Guardo el imán en la mochila, se volvió y voló hacia la puerta. En cualquier momento podía llegar alguien. De repente, Lee se detuvo.
¿ No sería más prudente regresar al armario, arrancar el vídeo v llevárselo? Oyo un ruido y, de inmediato dejó de pensar en el vídeo.
Un coche se aproximaba a la casa.
«¡Hijo de puta!», exclamo Lee entre dientes.
¿Se trataba de Lockhart y su acompañante? Siempre habían ido a la casa un día sí y otro no. Al parecer, habían cambiado de costumbre. Lee regresó como una exhalación al pasillo, abrió de golpe la puerta trasera, salió y salvó las escaleras de un salto. Cayó pesadamente sobre el césped húmedo, le resbalaron los pies y dio con su cuerpo en el suelo. El impacto le cortó la respiración y sintió un dolor intenso en el codo. No obstante, el miedo es el mejor de los analgésicos. Bastaron unos segundos para que se incorporara y arrancara a correr hacia el bosque.
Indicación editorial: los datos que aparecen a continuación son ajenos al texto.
(** * VehicleMap: route playback and speed estimation

    A shallow embedding of [src/components/VehicleMap.jsx]: the planar
    distance and speed estimators, the builtins they call
    ([Number.prototype.toFixed], [Date.prototype.getTime]), and the
    playback component seen as a transition system over its React
    state, its interval reference and the browser's set of live
    interval timers.

    JavaScript numbers are IEEE 754 binary64 values.  They are modelled
    by [spec_float] at precision 53 and maximal exponent 1024, with the
    arithmetic of [SpecFloat], which rounds to nearest, ties to even. *)

From Stdlib Require Import ZArith Lia Bool List String Ascii.
From Stdlib Require Import SpecFloat DecimalString.
From Stdlib Require DecimalN.
From stdpp Require Import base option list gmap.

Local Open Scope Z_scope.

(** ** JavaScript numbers *)

Module JsNumber.

Definition prec : Z := 53.
Definition emax : Z := 1024.

Definition number : Type := spec_float.

Definition NaN : number := S754_nan.
Definition add : number -> number -> number := SFadd prec emax.
Definition sub : number -> number -> number := SFsub prec emax.
Definition mul : number -> number -> number := SFmul prec emax.
Definition div : number -> number -> number := SFdiv prec emax.
Definition sqrt : number -> number := SFsqrt prec emax.

(** [x <= y]; false as soon as one side is NaN. *)
Definition leb : number -> number -> bool := SFleb.

(** The number denoted by an integer literal, and more generally the
    binary64 value nearest to an integer. *)
Definition ofZ (z : Z) : number := binary_normalize prec emax z 0 false.

(** The number denoted by the decimal literal [n / 10^k]: both operands
    are exact when they are below 2^53, so the quotient is the binary64
    value nearest to the literal. *)
Definition ofDecimal (n : Z) (k : Z) : number := div (ofZ n) (ofZ (10 ^ k)).

Definition isFinite (x : number) : bool :=
  match x with
  | S754_zero _ | S754_finite _ _ _ => true
  | S754_infinity _ | S754_nan => false
  end.

Definition isNaN (x : number) : bool :=
  match x with S754_nan => true | _ => false end.

(** [0 <= x]: both zeros, the positive finite numbers and [+Infinity]. *)
Definition nonNegative (x : number) : bool := leb (ofZ 0) x.

(** *** [Number.prototype.toFixed]

    The finite number [(-1)^s * m * 2^e] is a rational, so the integer
    [n] of the standard ("let n be an integer for which n / 10^f - x is
    as close to zero as possible; if there are two such n, pick the
    larger") is computed exactly. *)

Definition decimalDigits (n : Z) : string :=
  NilZero.string_of_uint (N.to_uint (Z.to_N n)).

Fixpoint zeros (k : nat) : string :=
  match k with
  | O => EmptyString
  | S k' => String "0" (zeros k')
  end.

(** [floor (m * 2^e * 10^f + 1/2)] *)
Definition scaledNearest (m : positive) (e : Z) (f : Z) : Z :=
  let a := Zpos m * 10 ^ f in
  if 0 <=? e then a * 2 ^ e else (2 * a + 2 ^ (- e)) / 2 ^ (1 - e).

(** [floor (m * 2^e / 10^p)], for [0 <= p] *)
Definition scaledFloor (m : positive) (e : Z) (p : Z) : Z :=
  if 0 <=? e then (Zpos m * 2 ^ e) / 10 ^ p else Zpos m / (2 ^ (- e) * 10 ^ p).

(** [10^21 <= m * 2^e] *)
Definition atLeast1e21 (m : positive) (e : Z) : bool :=
  if 0 <=? e then 10 ^ 21 <=? Zpos m * 2 ^ e else 10 ^ 21 * 2 ^ (- e) <=? Zpos m.

Definition fixedNotation (n : Z) (f : nat) : string :=
  let m := decimalDigits n in
  match f with
  | O => m
  | _ =>
      let m := if (String.length m <=? f)%nat
               then (zeros (f + 1 - String.length m) ++ m)%string else m in
      let k := String.length m in
      (substring 0 (k - f) m ++ "." ++ substring (k - f) f m)%string
  end.

(** [Number::toString] on a number of magnitude at least 10^21: the
    shortest decimal [s * 10^(n-k)] that reads back as [m * 2^e], in
    exponential notation.  All comparisons are made in units of
    [2^(e-2)], in which the number is [4m] and the midpoints towards its
    two neighbours are [4m+2] and [4m-2] ([4m-1] at the lower end of a
    binade). *)
Section Shortest.
Variables (m : positive) (e : Z).

Let n : Z := Z.of_nat (String.length (decimalDigits (scaledFloor m e 0))).
Let a : Z := Z.max 0 (2 - e).
Let b : Z := Z.max 0 (e - 2).
Let upper : Z := (4 * Zpos m + 2) * 2 ^ b.
Let lower : Z :=
  (if Zpos m =? 2 ^ (prec - 1) then 4 * Zpos m - 1 else 4 * Zpos m - 2) * 2 ^ b.
Let exact : Z := 4 * Zpos m * 2 ^ b.

Definition readsBack (s k : Z) : bool :=
  let v := s * 10 ^ (n - k) * 2 ^ a in
  (10 ^ (k - 1) <=? s) && (s <? 10 ^ k) &&
  (if Z.even (Zpos m) then (lower <=? v) && (v <=? upper)
   else (lower <? v) && (v <? upper)).

Definition distance (s k : Z) : Z :=
  Z.abs (s * 10 ^ (n - k) * 2 ^ a - exact).

Definition shortestAt (k : Z) : option Z :=
  let s0 := scaledFloor m e (n - k) in
  let s1 := s0 + 1 in
  match readsBack s0 k, readsBack s1 k with
  | true, true =>
      match distance s0 k ?= distance s1 k with
      | Lt => Some s0
      | Gt => Some s1
      | Eq => Some (if Z.even s0 then s0 else s1)
      end
  | true, false => Some s0
  | false, true => Some s1
  | false, false => None
  end.

Fixpoint shortestFrom (fuel : nat) (k : Z) : Z * Z :=
  match fuel with
  | O => (scaledFloor m e (n - k), k)
  | S fuel' =>
      match shortestAt k with
      | Some s => (s, k)
      | None => shortestFrom fuel' (k + 1)
      end
  end.

Definition exponentialNotation : string :=
  let '(s, _) := shortestFrom 17 1 in
  let d := decimalDigits s in
  let mant :=
    match d with
    | String c EmptyString => d
    | String c rest => (String c "." ++ rest)%string
    | EmptyString => d
    end in
  (mant ++ "e+" ++ decimalDigits (n - 1))%string.
End Shortest.

Definition toFixed (x : number) (fractionDigits : nat) : string :=
  match x with
  | S754_nan => "NaN"
  | S754_infinity false => "Infinity"
  | S754_infinity true => "-Infinity"
  | S754_zero _ => fixedNotation 0 fractionDigits
  | S754_finite s m e =>
      ((if s then "-" else "") ++
       (if atLeast1e21 m e then exponentialNotation m e
        else fixedNotation (scaledNearest m e (Z.of_nat fractionDigits))
               fractionDigits))%string
  end.

End JsNumber.

Import JsNumber.

(** ** Dates

    [new Date(v).getTime()] for the two kinds of timestamp a route
    point can carry: a string, or [null] (the timestamp of the default
    position).  The standard leaves the reading of strings outside the
    ISO format to the engine, so the reader is a parameter:
    [Date_parse s] is the time value in milliseconds since the epoch, or
    [None] when the string is not a date.  [TimeClip] is the
    constructor's range check; a date out of range, like an unreadable
    one, has the time value NaN. *)

Module JsDate.

Definition MAX_TIME : Z := 8640000000000000.

Definition TimeClip (t : option Z) : option Z :=
  match t with
  | Some t => if Z.abs t <=? MAX_TIME then Some t else None
  | None => None
  end.

Section Date.
Variable Date_parse : string -> option Z.

(** The time value of [new Date(v)]; [None] is an invalid date. *)
Definition timeValue (v : option string) : option Z :=
  match v with
  | None => Some 0
  | Some str => TimeClip (Date_parse str)
  end.

Definition getTime (v : option string) : number :=
  match timeValue v with
  | Some t => ofZ t
  | None => NaN
  end.
End Date.

End JsDate.

Import JsDate.

(** ** Route points and arrays *)

(** A point of [routeData]: [{ lat, lng, timestamp }].  The timestamp is
    a string in the route resource and [null] ([None]) in the default
    position. *)
Record RoutePoint : Type := mkPoint {
  lat : number;
  lng : number;
  timestamp : option string
}.

(** [arr[i]]: [undefined] ([None]) outside [0 .. arr.length - 1]. *)
Definition index {A : Type} (arr : list A) (i : Z) : option A :=
  if i <? 0 then None else arr !! Z.to_nat i.

Definition jsLength {A : Type} (arr : list A) : Z := Z.of_nat (length arr).

(** ** The estimators *)

(** 111.32, the kilometres per degree of the planar approximation. *)
Definition KM_PER_DEGREE : number := Eval vm_compute in ofDecimal 11132 2.

Definition calculateDistanceKm (lat1 lon1 lat2 lon2 : number) : number :=
  let dLat := sub lat2 lat1 in
  let dLon := sub lon2 lon1 in
  mul (sqrt (add (mul dLat dLat) (mul dLon dLon))) KM_PER_DEGREE.

(** [1000 * 60 * 60] *)
Definition MS_PER_HOUR : number :=
  Eval vm_compute in mul (mul (ofZ 1000) (ofZ 60)) (ofZ 60).

Section Speed.
Variable Date_parse : string -> option Z.

Definition timeDeltaMs (prevPoint currPoint : RoutePoint) : number :=
  sub (getTime Date_parse (timestamp currPoint))
      (getTime Date_parse (timestamp prevPoint)).

Definition timeDeltaHours (prevPoint currPoint : RoutePoint) : number :=
  div (timeDeltaMs prevPoint currPoint) MS_PER_HOUR.

Definition distanceKm (prevPoint currPoint : RoutePoint) : number :=
  calculateDistanceKm (lat prevPoint) (lng prevPoint)
                      (lat currPoint) (lng currPoint).

Definition calculateSpeedKmH (currentIndex : Z) (routeData : list RoutePoint)
  : string :=
  if (currentIndex =? 0) || (jsLength routeData <=? 1) then "0.00"
  else
    (* the elements are objects: [!point] holds of [undefined] only *)
    match index routeData (currentIndex - 1), index routeData currentIndex with
    | Some prevPoint, Some currPoint =>
        if leb (timeDeltaHours prevPoint currPoint) (ofZ 0) then "N/A"
        else
          let speed :=
            div (distanceKm prevPoint currPoint)
                (timeDeltaHours prevPoint currPoint) in
          toFixed speed 2
    | _, _ => "0.00"
    end.

(** *** The same function with its operations recorded

    The array reads and the divisions, in the order in which the body
    performs them. *)
Inductive operation : Type :=
| Read (i : Z)
| Divide (dividend divisor : number).

Definition calculateSpeedKmH_ops (currentIndex : Z)
    (routeData : list RoutePoint) : string * list operation :=
  if (currentIndex =? 0) || (jsLength routeData <=? 1) then ("0.00"%string, [])
  else
    let reads := [Read currentIndex; Read (currentIndex - 1)] in
    match index routeData (currentIndex - 1), index routeData currentIndex with
    | Some prevPoint, Some currPoint =>
        let ms := timeDeltaMs prevPoint currPoint in
        let hours := div ms MS_PER_HOUR in
        let ops := reads ++ [Divide ms MS_PER_HOUR] in
        if leb hours (ofZ 0) then ("N/A"%string, ops)
        else
          let km := distanceKm prevPoint currPoint in
          (toFixed (div km hours) 2, ops ++ [Divide km hours])
    | _, _ => ("0.00"%string, reads)
    end.
End Speed.

(** ** The component

    The React state of [VehicleMap] ([routeData], [currentIndex],
    [isPlaying]), the mutable [intervalRef], and the part of the browser
    the component acts on: the interval timers that are currently
    scheduled, the supply of fresh timer identifiers, and the console
    output of [loadData] (the debugging prints of the render are left
    out). *)

Inductive logEntry : Type :=
| ConsoleLog (message : string)
| ConsoleError (message error : string).

Record State : Type := mkState {
  routeData : list RoutePoint;
  currentIndex : Z;
  isPlaying : bool;
  intervalRef : option nat;
  timers : gset nat;
  nextTimer : nat;
  console : list logEntry
}.

Definition setRouteData (r : list RoutePoint) (s : State) : State :=
  mkState r (currentIndex s) (isPlaying s) (intervalRef s) (timers s)
          (nextTimer s) (console s).

Definition setCurrentIndex (i : Z) (s : State) : State :=
  mkState (routeData s) i (isPlaying s) (intervalRef s) (timers s)
          (nextTimer s) (console s).

Definition setIsPlaying (b : bool) (s : State) : State :=
  mkState (routeData s) (currentIndex s) b (intervalRef s) (timers s)
          (nextTimer s) (console s).

Definition setIntervalRef (id : option nat) (s : State) : State :=
  mkState (routeData s) (currentIndex s) (isPlaying s) id (timers s)
          (nextTimer s) (console s).

Definition consoleWrite (entry : logEntry) (s : State) : State :=
  mkState (routeData s) (currentIndex s) (isPlaying s) (intervalRef s)
          (timers s) (nextTimer s) (console s ++ [entry]).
Cuando Lee estaba a medio camino, el coche enfiló el camino de acceso; la luz de los faros osciló ligeramente cuando el coche pasó de la carretera al terreno más irregular que conducía a la casa. Lee dio varias zancadas más y se apresuro a ocultarse entre los árboles.
El punto rojo había permanecido por unos instantes en el pecho de Lee. Serov lo habría matado sin problemas, pero eso habría alertado a los ocupantes del coche. El ex agente del KGB encañonó con el rifle la puerta del conductor. Confiaba en que el hombre que acababa de esconderse en el bosque no fuera tan estúpido como para intentar hacer algo. Hasta el momento había tenido mucha suerte; se había salvado no una vez, sino dos. Más valía que no tentara a la suerte. Sería de muy mal gusto, pensó Serov mientras volvía a apuntar con el láser.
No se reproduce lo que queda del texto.